— Description of the task —
Report only how many lines of the records contain the word "nothing".

Records drawn from a dataset:

(** The event announces the stream [st] to the instance. *)
Definition announces (st : stream) (e : Event) : bool :=
  match e with
  | ClientOnClipboard st' _ => Nat.eqb st' st
  | _ => false
  end.

(** The text chunks a run of events delivers on the stream [st]. *)
Fixpoint chunks_for (st : stream) (es : list Event) : list string :=
  match es with
  | [] => []
  | ReaderOnText st' text :: rest =>
      if Nat.eqb st' st then text :: chunks_for st rest
      else chunks_for st rest
  | _ :: rest => chunks_for st rest
  end.

(** The event announces some stream to the instance. *)
Definition is_announcement (e : Event) : bool :=
  match e with
  | ClientOnClipboard _ _ => true
  | _ => false
  end.

(** The payloads the caller's [sendClipboard] calls of a run let through. *)
Definition sent_payloads (es : list Event) : list JS.value :=
  flat_map (fun e => match e with
                     | SendClipboard text =>
                         if JS.truthy text then [text] else []
                     | _ => []
                     end) es.

(** A clipboard payload that is a string, or else a truthy value. *)
Definition text_or_truthy (v : JS.value) : bool :=
  match v with
  | JS.Str _ => true
  | _ => JS.truthy v
  end.

(** What an instance shows of its state after one more list [l] of
    publications. *)
Definition moved_by (l : list STATE) (c c' : RemoteDesktopClient) : Prop :=
  published_states (trace c') = published_states (trace c) ++ l /\
  state c' = latest_or (state c) l /\
  Rx.bs_value (onStateChange c')
    = latest_or (Rx.bs_value (onStateChange c)) l.

(** *** Reading a trace *)

(** The effect right before a position: the last one of what precedes it,
    or [p] where nothing precedes. *)
Definition effect_before (p : option Effect) (pre : list Effect)
  : option Effect :=
  match rev pre with
  | [] => p
  | e :: _ => Some e
  end.

(** Every effect of the trace is allowed, by [ok], to stand right after its
    predecessor. *)
Fixpoint adjacent (ok : option Effect -> Effect -> bool)
         (p : option Effect) (t : list Effect) : bool :=
  match t with
  | [] => true
  | e :: rest => ok p e && adjacent ok (Some e) rest
  end.

(** The two error states. *)
Definition is_error (s : STATE) : bool :=
  match s with
  | CLIENT_ERROR => true
  | TUNNEL_ERROR => true
  | _ => false
  end.

(** Reading a trace from the left: after an effect, whether the engine has
    been told to disconnect and nothing but states other than the error
    states has been published since. *)
Definition arm (armed : bool) (e : Effect) : bool :=
  match e with
  | ClientDisconnect => true
  | StateNext s => armed && negb (is_error s)
  | _ => false
  end.

Definition armed_after (armed : bool) (t : list Effect) : bool :=
  fold_left arm t armed.

(** Every error state of the trace is published while armed. *)
Fixpoint errors_armed (armed : bool) (t : list Effect) : bool :=
  match t with
  | [] => true
  | e :: rest =>
      match e with
      | StateNext s => if is_error s then armed else true
      | _ => true
      end
      && errors_armed (arm armed e) rest
  end.

(** A clipboard write to the engine stands only right after the publication
    of the same payload. *)
Definition write_after_echo (p : option Effect) (e : Effect) : bool :=
  match e with
  | ClientSetClipboard v =>
      match p with
      | Some (ClipboardNext w) => JS.strict_eq w v
      | _ => false
      end
  | _ => true
  end.

(** The keys that are no array index: enumerated in creation order, after
    the array-index keys. *)
Definition named_key (k : string) : bool :=
  match JS.array_index k with
  | Some _ => false
  | None => true
  end.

— Task solution —
2